◆ What to produce
Starting with the line containing "ok_member : forall" and going on through the line containing "rewrite in_table_insert, Hf", return the lines of the data below exactly, and only those.
[Start of Attachment]
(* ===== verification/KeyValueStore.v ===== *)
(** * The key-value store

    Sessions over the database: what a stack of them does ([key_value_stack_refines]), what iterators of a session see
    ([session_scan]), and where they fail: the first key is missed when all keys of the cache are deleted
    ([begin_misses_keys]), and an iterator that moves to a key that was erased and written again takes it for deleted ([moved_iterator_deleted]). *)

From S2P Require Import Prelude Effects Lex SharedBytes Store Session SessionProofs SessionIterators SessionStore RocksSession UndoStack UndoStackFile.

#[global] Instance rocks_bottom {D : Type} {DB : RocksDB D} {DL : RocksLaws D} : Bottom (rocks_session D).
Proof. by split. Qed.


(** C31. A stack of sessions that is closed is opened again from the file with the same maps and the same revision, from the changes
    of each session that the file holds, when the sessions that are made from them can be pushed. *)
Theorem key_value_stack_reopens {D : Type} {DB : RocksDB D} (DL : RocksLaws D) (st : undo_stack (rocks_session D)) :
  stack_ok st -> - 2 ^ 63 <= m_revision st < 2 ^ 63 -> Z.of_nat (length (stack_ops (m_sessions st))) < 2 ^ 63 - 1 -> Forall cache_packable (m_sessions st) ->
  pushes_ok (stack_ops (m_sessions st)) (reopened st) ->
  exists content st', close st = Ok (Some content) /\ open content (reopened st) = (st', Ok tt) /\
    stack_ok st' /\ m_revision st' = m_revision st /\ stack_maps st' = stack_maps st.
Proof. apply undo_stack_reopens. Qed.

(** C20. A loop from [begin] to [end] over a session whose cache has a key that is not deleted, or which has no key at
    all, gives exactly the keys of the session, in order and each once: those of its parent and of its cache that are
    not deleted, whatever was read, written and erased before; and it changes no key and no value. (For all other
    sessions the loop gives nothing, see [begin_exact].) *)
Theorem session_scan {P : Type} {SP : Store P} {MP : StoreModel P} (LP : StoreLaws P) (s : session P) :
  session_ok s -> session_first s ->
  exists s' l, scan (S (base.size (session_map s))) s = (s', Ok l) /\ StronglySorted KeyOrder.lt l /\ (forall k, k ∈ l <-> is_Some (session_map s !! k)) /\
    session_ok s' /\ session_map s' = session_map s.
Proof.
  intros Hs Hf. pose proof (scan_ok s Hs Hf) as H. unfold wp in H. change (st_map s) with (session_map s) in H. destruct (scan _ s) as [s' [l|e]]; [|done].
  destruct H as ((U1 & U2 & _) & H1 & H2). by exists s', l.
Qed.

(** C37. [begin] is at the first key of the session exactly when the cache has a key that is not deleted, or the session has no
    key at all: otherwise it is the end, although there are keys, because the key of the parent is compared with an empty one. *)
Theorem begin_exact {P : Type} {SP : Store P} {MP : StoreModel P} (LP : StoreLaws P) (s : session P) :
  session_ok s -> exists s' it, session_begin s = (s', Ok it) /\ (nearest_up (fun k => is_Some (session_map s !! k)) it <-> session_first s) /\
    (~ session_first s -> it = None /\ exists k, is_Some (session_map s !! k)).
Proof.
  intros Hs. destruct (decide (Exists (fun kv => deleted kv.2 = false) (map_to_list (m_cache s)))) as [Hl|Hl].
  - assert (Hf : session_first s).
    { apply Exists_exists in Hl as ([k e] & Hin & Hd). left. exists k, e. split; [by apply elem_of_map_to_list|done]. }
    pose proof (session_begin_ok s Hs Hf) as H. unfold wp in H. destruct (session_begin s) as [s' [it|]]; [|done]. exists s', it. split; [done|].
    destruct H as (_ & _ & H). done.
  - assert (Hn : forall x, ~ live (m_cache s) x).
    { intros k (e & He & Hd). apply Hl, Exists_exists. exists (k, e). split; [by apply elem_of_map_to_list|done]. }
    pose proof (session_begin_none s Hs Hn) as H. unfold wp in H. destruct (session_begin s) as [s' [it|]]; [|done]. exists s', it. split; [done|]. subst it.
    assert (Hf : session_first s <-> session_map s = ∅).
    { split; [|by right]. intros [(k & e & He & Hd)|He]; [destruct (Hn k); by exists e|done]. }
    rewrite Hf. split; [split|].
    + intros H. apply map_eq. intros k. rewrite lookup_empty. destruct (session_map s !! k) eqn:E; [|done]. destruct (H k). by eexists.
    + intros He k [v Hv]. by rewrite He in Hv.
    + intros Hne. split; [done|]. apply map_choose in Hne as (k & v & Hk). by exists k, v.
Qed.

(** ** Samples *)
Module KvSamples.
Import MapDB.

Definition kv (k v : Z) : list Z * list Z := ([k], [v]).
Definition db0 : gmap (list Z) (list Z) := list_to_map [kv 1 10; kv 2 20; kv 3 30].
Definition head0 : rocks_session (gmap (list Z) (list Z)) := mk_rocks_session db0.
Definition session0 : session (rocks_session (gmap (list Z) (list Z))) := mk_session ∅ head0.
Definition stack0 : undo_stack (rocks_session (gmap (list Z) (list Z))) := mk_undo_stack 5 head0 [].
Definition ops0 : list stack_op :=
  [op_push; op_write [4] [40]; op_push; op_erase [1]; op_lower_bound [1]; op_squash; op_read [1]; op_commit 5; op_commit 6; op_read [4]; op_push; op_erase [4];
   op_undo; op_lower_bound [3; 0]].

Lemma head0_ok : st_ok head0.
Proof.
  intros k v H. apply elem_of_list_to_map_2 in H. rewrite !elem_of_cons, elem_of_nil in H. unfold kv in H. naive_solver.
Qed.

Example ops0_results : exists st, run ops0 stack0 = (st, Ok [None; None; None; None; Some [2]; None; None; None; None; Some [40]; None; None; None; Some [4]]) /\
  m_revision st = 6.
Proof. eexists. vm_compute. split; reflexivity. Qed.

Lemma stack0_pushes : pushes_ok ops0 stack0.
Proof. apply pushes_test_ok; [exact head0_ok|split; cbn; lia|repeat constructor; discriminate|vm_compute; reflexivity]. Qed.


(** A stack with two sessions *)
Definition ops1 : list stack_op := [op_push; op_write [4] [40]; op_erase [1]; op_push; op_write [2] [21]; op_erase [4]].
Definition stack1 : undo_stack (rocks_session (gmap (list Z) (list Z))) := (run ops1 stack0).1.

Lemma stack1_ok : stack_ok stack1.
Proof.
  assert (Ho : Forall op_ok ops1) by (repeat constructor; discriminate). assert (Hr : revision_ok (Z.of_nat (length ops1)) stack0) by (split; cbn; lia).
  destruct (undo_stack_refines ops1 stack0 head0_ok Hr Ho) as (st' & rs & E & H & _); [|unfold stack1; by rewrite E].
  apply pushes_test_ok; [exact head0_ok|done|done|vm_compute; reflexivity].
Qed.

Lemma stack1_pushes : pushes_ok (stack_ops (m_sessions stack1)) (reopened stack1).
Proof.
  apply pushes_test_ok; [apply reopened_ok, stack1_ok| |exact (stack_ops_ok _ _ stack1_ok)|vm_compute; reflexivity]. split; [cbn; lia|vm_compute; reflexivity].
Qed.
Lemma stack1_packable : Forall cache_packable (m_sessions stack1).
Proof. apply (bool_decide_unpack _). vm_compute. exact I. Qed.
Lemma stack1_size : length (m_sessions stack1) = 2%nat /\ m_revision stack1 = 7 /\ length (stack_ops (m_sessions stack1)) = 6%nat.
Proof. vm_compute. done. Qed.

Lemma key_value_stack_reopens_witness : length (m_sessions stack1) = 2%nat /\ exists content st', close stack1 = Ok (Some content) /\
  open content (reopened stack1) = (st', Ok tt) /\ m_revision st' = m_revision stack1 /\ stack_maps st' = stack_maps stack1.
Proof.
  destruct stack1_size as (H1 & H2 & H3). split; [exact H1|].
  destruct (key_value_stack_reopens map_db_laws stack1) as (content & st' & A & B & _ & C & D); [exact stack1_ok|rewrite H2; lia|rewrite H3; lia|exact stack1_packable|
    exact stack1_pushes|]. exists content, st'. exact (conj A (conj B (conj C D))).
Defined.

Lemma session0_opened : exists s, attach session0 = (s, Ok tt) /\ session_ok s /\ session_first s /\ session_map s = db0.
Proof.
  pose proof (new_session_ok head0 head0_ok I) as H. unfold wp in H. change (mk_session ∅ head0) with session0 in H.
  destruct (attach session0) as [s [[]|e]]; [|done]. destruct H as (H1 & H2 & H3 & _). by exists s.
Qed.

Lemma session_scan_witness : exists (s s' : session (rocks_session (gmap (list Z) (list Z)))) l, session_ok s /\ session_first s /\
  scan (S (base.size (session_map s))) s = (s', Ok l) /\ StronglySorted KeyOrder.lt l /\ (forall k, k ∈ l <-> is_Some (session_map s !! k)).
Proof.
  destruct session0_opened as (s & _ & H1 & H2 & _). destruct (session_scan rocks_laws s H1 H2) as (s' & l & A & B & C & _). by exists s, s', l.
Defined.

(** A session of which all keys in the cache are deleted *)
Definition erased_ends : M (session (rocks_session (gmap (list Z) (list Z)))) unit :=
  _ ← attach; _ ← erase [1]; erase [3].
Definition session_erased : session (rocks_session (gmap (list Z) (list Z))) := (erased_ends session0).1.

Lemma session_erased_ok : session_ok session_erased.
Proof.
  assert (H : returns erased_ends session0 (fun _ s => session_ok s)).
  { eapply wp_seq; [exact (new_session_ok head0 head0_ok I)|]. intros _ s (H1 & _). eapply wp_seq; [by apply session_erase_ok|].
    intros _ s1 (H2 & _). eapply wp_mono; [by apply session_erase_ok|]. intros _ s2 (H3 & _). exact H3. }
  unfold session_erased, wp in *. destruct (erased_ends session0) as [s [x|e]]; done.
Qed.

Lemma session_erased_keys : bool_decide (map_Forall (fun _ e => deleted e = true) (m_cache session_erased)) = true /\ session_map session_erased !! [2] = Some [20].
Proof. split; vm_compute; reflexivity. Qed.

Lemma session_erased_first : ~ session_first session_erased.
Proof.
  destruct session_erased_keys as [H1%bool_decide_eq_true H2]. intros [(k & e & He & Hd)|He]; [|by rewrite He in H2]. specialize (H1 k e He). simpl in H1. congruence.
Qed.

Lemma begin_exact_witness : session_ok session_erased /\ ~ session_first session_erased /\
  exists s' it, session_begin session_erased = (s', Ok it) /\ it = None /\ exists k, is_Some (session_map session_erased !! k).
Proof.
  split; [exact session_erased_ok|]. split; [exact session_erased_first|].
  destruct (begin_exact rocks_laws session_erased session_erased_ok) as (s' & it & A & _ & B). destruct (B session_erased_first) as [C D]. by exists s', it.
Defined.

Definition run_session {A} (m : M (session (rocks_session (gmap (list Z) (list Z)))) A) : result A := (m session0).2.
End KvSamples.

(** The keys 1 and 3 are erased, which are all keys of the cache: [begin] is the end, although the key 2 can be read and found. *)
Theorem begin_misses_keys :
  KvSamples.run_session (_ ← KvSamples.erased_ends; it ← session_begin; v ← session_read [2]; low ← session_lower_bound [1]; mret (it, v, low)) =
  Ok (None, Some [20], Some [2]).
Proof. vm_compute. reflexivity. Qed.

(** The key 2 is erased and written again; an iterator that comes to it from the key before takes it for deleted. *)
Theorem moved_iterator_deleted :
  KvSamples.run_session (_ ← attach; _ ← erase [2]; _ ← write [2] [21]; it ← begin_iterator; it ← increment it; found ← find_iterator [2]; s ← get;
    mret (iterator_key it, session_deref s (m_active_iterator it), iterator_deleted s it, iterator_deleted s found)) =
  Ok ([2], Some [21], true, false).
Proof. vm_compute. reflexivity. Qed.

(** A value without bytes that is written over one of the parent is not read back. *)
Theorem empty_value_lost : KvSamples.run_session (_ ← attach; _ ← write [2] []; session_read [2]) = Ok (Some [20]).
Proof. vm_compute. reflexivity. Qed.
[End of Attachment]
[Start of Attachment]
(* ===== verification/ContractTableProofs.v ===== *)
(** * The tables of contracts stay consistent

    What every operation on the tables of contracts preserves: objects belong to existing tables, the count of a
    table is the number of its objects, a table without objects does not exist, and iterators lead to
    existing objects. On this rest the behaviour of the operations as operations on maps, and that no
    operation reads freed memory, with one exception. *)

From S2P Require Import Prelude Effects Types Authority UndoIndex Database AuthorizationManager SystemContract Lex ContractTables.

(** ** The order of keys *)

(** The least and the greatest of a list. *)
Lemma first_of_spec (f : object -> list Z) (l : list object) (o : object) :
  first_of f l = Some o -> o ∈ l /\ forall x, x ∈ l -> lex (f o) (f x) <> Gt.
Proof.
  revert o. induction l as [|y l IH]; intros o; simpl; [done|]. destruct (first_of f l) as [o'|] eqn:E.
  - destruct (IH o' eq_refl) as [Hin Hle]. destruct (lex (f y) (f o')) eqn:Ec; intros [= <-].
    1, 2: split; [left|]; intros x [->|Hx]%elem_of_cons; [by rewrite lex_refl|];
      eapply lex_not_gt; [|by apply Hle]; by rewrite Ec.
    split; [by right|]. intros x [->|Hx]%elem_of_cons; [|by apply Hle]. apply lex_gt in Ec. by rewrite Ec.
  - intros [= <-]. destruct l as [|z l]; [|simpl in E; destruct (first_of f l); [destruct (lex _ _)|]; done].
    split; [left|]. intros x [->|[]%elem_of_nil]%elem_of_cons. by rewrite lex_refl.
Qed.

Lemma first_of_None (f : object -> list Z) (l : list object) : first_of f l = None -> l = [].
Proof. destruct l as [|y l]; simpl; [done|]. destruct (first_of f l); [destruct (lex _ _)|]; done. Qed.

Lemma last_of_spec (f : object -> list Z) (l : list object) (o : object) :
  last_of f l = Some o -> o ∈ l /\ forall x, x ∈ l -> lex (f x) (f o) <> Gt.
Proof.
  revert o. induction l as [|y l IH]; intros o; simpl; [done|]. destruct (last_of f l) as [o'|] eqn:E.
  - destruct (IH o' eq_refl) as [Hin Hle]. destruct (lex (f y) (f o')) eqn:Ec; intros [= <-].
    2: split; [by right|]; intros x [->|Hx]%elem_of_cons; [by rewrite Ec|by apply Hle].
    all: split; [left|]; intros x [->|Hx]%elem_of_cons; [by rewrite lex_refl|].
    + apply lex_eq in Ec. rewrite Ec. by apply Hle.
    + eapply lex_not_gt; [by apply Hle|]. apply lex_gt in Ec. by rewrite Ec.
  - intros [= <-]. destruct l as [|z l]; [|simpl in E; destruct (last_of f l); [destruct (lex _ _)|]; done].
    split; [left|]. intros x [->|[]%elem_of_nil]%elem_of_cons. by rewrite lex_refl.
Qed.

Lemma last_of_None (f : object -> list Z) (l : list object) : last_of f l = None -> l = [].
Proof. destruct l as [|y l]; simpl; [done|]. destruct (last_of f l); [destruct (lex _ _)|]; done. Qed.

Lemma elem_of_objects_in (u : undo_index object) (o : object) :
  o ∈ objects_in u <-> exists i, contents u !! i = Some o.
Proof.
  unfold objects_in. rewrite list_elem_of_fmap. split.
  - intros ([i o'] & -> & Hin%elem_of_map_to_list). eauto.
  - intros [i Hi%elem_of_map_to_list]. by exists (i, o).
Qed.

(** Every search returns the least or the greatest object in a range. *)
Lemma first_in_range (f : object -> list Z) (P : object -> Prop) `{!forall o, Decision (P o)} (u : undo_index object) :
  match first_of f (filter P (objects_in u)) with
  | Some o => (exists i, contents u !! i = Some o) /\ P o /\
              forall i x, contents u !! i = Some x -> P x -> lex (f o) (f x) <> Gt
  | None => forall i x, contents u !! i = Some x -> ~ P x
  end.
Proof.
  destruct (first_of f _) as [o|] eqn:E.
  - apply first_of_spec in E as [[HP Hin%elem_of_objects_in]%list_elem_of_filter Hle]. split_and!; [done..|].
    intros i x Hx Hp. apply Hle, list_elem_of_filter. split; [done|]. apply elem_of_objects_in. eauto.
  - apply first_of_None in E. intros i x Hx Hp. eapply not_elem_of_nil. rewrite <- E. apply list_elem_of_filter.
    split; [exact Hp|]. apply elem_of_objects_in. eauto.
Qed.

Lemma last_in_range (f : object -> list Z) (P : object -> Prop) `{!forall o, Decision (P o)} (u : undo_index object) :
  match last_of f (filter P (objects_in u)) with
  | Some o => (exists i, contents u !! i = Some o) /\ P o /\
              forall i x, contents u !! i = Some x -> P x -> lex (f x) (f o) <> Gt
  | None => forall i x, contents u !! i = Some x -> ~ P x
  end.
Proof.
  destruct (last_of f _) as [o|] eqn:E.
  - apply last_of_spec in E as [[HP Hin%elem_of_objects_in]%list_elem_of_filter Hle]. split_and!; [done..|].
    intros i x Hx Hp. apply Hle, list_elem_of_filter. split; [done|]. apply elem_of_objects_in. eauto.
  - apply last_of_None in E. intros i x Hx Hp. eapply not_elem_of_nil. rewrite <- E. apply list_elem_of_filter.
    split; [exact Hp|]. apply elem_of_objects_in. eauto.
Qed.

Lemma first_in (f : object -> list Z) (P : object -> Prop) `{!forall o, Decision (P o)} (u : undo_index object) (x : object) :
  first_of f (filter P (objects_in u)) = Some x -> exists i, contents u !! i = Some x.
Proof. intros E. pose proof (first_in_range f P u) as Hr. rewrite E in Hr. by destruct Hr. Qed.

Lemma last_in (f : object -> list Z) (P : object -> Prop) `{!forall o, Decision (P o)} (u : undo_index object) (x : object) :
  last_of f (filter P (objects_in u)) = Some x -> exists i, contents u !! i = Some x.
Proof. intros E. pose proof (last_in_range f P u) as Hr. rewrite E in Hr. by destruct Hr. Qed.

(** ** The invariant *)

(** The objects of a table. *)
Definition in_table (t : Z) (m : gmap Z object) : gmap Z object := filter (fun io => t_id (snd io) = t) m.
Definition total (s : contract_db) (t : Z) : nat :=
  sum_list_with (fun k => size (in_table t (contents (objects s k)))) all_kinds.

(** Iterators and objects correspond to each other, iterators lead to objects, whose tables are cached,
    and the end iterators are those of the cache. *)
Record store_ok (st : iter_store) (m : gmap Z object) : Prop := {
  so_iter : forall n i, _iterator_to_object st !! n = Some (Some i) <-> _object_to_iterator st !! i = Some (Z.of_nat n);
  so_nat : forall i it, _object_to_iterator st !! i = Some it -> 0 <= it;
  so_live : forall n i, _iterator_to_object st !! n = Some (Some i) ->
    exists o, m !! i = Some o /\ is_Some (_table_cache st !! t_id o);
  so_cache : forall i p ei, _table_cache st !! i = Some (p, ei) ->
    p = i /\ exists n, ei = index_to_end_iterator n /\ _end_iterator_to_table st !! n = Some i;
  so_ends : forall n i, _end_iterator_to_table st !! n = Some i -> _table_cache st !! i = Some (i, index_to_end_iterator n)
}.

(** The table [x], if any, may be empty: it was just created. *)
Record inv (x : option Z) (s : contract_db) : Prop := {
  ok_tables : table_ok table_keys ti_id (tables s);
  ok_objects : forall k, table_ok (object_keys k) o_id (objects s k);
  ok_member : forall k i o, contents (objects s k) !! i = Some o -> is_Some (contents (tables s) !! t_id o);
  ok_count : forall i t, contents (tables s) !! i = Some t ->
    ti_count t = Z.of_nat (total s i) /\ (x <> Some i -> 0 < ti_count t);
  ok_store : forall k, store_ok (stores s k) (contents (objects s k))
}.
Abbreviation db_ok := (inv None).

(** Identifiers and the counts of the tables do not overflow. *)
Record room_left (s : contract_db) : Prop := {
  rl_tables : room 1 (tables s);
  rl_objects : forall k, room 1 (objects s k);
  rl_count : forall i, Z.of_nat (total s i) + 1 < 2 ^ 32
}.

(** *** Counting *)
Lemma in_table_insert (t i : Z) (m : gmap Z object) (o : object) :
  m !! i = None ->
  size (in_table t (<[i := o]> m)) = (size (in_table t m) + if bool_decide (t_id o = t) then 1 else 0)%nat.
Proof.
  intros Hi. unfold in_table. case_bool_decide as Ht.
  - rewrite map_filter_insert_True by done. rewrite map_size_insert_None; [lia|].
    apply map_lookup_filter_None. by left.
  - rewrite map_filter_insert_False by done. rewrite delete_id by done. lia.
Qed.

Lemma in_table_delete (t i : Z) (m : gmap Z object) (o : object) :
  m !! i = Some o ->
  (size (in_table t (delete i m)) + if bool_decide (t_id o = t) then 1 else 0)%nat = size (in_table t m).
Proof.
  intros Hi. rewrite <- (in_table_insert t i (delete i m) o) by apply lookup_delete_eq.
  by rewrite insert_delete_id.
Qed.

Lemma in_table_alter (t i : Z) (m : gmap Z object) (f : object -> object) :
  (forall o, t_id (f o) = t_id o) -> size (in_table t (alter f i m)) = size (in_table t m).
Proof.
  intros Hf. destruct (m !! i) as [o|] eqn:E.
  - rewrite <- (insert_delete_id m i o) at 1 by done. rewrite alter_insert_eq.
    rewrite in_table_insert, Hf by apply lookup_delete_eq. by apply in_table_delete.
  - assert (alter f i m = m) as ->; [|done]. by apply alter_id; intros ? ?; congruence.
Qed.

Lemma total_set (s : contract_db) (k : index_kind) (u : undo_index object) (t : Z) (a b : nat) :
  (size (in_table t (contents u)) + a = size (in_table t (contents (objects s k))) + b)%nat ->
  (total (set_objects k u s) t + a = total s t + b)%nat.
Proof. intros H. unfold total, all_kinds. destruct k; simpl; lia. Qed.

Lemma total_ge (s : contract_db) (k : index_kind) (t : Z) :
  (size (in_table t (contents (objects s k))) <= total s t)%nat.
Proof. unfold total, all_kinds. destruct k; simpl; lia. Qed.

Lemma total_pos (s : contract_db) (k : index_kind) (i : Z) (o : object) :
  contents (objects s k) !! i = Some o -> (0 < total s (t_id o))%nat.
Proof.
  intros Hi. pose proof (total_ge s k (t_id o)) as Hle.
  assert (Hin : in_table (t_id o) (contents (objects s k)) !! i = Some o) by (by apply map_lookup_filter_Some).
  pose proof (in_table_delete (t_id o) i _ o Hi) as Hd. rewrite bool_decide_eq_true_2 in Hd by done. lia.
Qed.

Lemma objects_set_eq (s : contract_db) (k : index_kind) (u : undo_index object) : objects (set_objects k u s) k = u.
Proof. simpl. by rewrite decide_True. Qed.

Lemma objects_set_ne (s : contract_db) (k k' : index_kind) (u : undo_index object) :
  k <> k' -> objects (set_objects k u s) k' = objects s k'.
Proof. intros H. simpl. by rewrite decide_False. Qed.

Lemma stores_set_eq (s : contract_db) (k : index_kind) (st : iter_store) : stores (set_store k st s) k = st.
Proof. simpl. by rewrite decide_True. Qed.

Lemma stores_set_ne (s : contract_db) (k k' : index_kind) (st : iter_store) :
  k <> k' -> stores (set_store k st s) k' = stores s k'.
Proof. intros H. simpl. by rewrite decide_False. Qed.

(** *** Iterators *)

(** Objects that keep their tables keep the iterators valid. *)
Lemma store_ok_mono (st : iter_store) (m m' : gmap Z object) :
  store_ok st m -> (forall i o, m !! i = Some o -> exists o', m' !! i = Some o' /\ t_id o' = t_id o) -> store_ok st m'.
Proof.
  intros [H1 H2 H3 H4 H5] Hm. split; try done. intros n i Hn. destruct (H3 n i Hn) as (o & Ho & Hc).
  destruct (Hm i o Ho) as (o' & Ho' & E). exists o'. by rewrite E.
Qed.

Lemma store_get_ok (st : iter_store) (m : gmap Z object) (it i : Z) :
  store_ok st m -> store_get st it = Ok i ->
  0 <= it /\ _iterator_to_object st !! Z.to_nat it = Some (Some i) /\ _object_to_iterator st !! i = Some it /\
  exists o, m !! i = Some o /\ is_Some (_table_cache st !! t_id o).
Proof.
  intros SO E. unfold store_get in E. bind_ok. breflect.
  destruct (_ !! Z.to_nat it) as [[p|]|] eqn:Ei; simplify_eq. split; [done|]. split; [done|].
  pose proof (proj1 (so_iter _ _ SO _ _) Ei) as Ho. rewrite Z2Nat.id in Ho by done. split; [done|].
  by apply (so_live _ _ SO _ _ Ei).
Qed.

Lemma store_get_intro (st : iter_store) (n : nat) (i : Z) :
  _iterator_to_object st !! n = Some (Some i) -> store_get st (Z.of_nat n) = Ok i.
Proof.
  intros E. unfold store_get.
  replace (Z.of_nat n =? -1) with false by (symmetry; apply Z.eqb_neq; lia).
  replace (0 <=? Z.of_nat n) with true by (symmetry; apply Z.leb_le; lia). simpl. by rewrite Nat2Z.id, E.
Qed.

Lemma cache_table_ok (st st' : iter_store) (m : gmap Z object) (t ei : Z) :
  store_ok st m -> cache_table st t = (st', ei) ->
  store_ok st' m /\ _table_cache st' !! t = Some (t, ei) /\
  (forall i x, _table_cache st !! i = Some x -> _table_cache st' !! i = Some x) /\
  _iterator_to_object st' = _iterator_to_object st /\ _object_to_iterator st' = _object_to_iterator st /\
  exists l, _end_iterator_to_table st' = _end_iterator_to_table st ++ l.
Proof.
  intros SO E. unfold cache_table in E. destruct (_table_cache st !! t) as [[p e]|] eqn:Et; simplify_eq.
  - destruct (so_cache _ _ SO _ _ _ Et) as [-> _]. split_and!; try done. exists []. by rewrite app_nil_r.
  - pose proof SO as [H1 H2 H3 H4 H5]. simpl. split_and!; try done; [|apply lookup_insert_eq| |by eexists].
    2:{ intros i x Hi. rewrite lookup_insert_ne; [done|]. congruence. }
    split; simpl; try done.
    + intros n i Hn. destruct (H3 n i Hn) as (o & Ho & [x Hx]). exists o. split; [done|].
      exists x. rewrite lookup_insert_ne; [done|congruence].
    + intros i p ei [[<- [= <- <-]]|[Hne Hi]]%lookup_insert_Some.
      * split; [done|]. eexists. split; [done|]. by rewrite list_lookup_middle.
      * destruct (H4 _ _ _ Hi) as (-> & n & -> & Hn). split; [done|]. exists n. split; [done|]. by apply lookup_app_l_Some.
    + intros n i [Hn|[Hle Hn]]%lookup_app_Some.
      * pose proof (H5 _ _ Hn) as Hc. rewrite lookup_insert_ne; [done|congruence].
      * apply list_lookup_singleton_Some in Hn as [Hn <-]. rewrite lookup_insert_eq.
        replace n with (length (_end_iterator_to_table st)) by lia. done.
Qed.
[End of Attachment]
◆ Task answer
  ok_member : forall k i o, contents (objects s k) !! i = Some o -> is_Some (contents (tables s) !! t_id o);
  ok_count : forall i t, contents (tables s) !! i = Some t ->
    ti_count t = Z.of_nat (total s i) /\ (x <> Some i -> 0 < ti_count t);
  ok_store : forall k, store_ok (stores s k) (contents (objects s k))
}.
Abbreviation db_ok := (inv None).

(** Identifiers and the counts of the tables do not overflow. *)
Record room_left (s : contract_db) : Prop := {
  rl_tables : room 1 (tables s);
  rl_objects : forall k, room 1 (objects s k);
  rl_count : forall i, Z.of_nat (total s i) + 1 < 2 ^ 32
}.

(** *** Counting *)
Lemma in_table_insert (t i : Z) (m : gmap Z object) (o : object) :
  m !! i = None ->
  size (in_table t (<[i := o]> m)) = (size (in_table t m) + if bool_decide (t_id o = t) then 1 else 0)%nat.
Proof.
  intros Hi. unfold in_table. case_bool_decide as Ht.
  - rewrite map_filter_insert_True by done. rewrite map_size_insert_None; [lia|].
    apply map_lookup_filter_None. by left.
  - rewrite map_filter_insert_False by done. rewrite delete_id by done. lia.
Qed.

Lemma in_table_delete (t i : Z) (m : gmap Z object) (o : object) :
  m !! i = Some o ->
  (size (in_table t (delete i m)) + if bool_decide (t_id o = t) then 1 else 0)%nat = size (in_table t m).
Proof.
  intros Hi. rewrite <- (in_table_insert t i (delete i m) o) by apply lookup_delete_eq.
  by rewrite insert_delete_id.
Qed.

Lemma in_table_alter (t i : Z) (m : gmap Z object) (f : object -> object) :
  (forall o, t_id (f o) = t_id o) -> size (in_table t (alter f i m)) = size (in_table t m).
Proof.
  intros Hf. destruct (m !! i) as [o|] eqn:E.
  - rewrite <- (insert_delete_id m i o) at 1 by done. rewrite alter_insert_eq.
    rewrite in_table_insert, Hf by apply lookup_delete_eq. by apply in_table_delete.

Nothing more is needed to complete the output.